Stored items
- - - - - - -
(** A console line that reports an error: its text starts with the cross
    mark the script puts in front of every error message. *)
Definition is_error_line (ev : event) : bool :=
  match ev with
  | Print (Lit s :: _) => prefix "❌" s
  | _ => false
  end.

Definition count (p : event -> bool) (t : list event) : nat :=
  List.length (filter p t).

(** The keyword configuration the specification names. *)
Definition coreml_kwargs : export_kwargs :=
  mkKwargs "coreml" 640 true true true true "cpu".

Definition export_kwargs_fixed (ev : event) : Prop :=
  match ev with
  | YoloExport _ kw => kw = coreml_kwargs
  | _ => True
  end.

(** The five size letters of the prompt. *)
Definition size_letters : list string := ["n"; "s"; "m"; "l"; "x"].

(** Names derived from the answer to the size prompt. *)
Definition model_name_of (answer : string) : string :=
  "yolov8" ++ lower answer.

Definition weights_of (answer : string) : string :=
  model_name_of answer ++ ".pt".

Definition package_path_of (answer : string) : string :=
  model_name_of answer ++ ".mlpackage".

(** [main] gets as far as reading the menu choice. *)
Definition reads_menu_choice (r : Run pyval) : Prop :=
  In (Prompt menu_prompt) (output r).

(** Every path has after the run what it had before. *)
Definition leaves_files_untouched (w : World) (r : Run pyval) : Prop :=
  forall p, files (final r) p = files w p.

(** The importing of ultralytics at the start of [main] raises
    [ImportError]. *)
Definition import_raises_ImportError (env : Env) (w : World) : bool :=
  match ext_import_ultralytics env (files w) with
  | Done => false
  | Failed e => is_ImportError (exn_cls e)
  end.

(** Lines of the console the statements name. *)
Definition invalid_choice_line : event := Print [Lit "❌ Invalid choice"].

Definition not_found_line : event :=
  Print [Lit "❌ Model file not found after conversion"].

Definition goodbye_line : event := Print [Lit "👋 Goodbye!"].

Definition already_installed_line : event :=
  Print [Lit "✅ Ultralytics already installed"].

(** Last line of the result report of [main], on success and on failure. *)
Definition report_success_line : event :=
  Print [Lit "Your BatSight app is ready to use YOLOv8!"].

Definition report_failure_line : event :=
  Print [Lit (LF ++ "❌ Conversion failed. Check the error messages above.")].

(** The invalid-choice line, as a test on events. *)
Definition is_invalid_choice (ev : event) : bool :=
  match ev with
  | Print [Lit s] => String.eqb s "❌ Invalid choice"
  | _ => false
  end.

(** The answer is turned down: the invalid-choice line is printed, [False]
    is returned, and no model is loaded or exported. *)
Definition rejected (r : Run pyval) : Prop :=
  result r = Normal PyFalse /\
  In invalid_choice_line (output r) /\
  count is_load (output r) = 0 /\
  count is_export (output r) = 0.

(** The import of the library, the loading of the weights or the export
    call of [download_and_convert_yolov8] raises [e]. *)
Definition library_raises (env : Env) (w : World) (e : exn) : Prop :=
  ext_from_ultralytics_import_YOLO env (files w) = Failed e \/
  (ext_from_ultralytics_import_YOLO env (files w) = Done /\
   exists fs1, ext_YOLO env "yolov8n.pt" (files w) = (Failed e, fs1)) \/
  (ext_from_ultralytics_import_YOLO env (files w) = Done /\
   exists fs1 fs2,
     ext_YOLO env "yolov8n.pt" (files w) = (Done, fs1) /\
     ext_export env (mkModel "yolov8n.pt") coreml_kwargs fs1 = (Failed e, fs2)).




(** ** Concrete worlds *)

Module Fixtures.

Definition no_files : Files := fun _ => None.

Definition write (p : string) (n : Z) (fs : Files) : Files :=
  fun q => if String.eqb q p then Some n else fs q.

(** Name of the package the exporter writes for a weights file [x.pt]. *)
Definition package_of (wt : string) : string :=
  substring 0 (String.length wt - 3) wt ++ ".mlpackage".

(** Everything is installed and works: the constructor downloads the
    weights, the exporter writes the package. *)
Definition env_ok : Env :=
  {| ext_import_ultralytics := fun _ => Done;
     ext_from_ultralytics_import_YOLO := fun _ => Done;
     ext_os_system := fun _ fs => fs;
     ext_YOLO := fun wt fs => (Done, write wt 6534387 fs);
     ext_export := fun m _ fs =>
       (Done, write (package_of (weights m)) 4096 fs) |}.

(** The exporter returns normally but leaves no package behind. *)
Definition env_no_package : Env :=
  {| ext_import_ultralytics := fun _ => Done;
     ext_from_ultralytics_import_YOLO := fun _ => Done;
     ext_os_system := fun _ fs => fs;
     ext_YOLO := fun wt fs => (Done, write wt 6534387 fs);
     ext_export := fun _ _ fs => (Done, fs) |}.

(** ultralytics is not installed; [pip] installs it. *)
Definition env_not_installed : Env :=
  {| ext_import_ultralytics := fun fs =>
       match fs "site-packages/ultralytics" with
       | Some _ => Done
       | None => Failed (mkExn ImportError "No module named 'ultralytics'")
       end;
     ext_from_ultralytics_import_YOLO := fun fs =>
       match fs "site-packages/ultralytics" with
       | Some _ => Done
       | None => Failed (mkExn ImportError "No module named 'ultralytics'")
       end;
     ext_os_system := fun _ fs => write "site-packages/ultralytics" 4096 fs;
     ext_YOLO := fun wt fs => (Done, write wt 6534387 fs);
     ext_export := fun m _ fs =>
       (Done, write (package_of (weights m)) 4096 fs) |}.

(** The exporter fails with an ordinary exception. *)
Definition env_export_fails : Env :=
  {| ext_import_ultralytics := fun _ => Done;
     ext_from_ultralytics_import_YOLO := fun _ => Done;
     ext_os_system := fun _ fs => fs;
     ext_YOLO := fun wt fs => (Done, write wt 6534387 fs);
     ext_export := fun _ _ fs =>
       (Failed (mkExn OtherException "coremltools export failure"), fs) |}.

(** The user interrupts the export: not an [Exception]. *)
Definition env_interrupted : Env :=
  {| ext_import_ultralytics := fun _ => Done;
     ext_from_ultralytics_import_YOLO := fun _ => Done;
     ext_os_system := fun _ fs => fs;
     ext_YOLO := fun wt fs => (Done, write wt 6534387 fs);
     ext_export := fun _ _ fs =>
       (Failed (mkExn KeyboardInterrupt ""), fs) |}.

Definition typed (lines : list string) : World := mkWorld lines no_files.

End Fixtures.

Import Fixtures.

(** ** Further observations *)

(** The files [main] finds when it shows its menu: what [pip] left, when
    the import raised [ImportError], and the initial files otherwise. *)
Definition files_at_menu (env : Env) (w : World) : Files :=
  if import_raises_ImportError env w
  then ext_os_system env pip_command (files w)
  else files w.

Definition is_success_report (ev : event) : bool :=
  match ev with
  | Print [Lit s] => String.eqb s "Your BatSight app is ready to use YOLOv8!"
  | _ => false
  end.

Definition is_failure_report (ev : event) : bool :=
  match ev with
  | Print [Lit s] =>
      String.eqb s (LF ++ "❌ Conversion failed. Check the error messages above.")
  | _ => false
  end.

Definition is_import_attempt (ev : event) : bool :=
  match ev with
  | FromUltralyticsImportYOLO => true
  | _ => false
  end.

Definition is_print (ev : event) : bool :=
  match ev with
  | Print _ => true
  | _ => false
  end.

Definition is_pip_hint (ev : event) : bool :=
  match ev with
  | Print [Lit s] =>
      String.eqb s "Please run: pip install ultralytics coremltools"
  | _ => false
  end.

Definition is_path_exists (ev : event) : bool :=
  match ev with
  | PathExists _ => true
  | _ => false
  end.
- - - - - - -
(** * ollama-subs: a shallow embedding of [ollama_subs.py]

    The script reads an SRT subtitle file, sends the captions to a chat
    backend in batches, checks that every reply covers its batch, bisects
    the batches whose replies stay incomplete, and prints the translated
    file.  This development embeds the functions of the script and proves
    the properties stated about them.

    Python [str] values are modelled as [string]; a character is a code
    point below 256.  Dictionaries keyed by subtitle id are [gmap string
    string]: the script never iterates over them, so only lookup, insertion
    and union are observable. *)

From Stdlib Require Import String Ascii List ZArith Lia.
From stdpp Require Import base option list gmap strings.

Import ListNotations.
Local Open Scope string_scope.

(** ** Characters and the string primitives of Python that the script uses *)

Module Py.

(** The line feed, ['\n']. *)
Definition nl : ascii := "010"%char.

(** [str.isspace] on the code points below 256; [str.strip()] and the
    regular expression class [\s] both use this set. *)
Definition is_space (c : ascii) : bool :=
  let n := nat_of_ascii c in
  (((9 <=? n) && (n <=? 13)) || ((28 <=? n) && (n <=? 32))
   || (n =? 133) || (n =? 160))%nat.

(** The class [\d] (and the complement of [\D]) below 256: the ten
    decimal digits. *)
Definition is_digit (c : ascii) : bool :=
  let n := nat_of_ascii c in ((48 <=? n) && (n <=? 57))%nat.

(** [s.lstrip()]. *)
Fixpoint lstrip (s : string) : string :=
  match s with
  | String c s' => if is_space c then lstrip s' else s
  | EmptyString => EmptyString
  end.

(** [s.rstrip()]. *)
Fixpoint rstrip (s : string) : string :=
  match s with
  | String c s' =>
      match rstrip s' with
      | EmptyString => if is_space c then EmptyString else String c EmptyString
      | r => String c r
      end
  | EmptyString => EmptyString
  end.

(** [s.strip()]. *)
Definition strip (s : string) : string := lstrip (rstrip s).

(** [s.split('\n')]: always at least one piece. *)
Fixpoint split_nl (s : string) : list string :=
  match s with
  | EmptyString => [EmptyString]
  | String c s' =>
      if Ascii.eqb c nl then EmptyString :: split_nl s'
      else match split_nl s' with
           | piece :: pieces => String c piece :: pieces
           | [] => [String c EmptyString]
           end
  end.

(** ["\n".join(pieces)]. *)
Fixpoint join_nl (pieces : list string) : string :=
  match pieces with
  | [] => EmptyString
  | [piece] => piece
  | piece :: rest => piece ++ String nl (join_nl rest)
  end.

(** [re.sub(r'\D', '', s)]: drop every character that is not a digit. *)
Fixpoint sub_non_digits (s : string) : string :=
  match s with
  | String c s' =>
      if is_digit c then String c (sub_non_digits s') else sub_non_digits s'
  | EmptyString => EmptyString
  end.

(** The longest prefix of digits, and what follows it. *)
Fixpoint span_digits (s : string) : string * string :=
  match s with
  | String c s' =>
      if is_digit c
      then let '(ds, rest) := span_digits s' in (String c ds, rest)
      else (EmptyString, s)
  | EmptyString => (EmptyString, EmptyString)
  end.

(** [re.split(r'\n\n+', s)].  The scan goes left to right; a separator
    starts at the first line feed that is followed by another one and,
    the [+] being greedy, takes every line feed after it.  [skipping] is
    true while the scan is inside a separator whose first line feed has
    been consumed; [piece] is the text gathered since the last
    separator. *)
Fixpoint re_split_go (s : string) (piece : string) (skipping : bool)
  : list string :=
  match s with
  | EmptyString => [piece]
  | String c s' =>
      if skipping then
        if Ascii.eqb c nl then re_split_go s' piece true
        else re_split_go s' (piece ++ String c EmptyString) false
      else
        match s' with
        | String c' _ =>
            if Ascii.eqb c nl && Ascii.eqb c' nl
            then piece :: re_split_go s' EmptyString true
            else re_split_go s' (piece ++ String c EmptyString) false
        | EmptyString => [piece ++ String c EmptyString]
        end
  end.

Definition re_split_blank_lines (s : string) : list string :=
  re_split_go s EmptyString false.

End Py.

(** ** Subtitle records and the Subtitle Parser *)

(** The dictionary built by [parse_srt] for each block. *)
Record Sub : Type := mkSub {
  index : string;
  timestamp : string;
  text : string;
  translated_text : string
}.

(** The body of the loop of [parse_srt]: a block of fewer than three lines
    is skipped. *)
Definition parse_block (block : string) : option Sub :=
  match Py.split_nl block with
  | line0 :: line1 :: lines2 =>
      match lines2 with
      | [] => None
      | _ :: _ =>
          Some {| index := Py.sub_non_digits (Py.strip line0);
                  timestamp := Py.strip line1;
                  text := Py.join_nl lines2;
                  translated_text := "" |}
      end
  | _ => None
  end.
- - - - - - -
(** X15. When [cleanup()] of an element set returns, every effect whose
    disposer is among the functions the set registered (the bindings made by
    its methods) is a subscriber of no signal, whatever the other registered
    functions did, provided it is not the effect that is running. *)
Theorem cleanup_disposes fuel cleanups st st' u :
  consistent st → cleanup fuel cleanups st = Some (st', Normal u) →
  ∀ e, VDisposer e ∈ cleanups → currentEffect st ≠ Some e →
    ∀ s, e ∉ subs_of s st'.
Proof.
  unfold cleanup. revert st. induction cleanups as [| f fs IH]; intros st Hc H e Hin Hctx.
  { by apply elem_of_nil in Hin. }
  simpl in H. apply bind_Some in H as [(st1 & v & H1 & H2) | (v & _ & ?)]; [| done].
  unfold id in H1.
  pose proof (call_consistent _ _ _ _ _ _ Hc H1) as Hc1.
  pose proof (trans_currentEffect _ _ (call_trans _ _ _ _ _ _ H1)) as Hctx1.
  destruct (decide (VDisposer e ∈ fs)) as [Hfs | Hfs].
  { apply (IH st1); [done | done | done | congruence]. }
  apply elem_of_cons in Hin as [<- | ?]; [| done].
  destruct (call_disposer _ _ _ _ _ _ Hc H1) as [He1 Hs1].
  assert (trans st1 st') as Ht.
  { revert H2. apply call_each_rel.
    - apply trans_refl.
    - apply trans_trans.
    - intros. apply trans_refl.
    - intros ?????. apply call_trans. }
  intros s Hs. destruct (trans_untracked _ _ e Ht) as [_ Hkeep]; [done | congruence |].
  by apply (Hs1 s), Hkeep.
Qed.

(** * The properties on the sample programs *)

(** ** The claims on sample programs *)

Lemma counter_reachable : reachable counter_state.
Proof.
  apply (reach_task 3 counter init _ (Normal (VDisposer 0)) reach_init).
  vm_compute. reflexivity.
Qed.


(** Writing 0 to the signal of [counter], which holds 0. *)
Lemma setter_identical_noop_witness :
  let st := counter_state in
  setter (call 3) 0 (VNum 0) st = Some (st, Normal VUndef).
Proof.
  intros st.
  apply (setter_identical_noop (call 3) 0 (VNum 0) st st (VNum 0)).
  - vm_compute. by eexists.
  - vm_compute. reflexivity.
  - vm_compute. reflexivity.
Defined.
- - - - - - -
● Your instructions: The lines to extract from the data above begin with the line containing "(** A console" and end with the line containing "List.length (filter p t).". Extract them exactly, including both.

● Result for this exercise:
(** A console line that reports an error: its text starts with the cross
    mark the script puts in front of every error message. *)
Definition is_error_line (ev : event) : bool :=
  match ev with
  | Print (Lit s :: _) => prefix "❌" s
  | _ => false
  end.

Definition count (p : event -> bool) (t : list event) : nat :=
  List.length (filter p t).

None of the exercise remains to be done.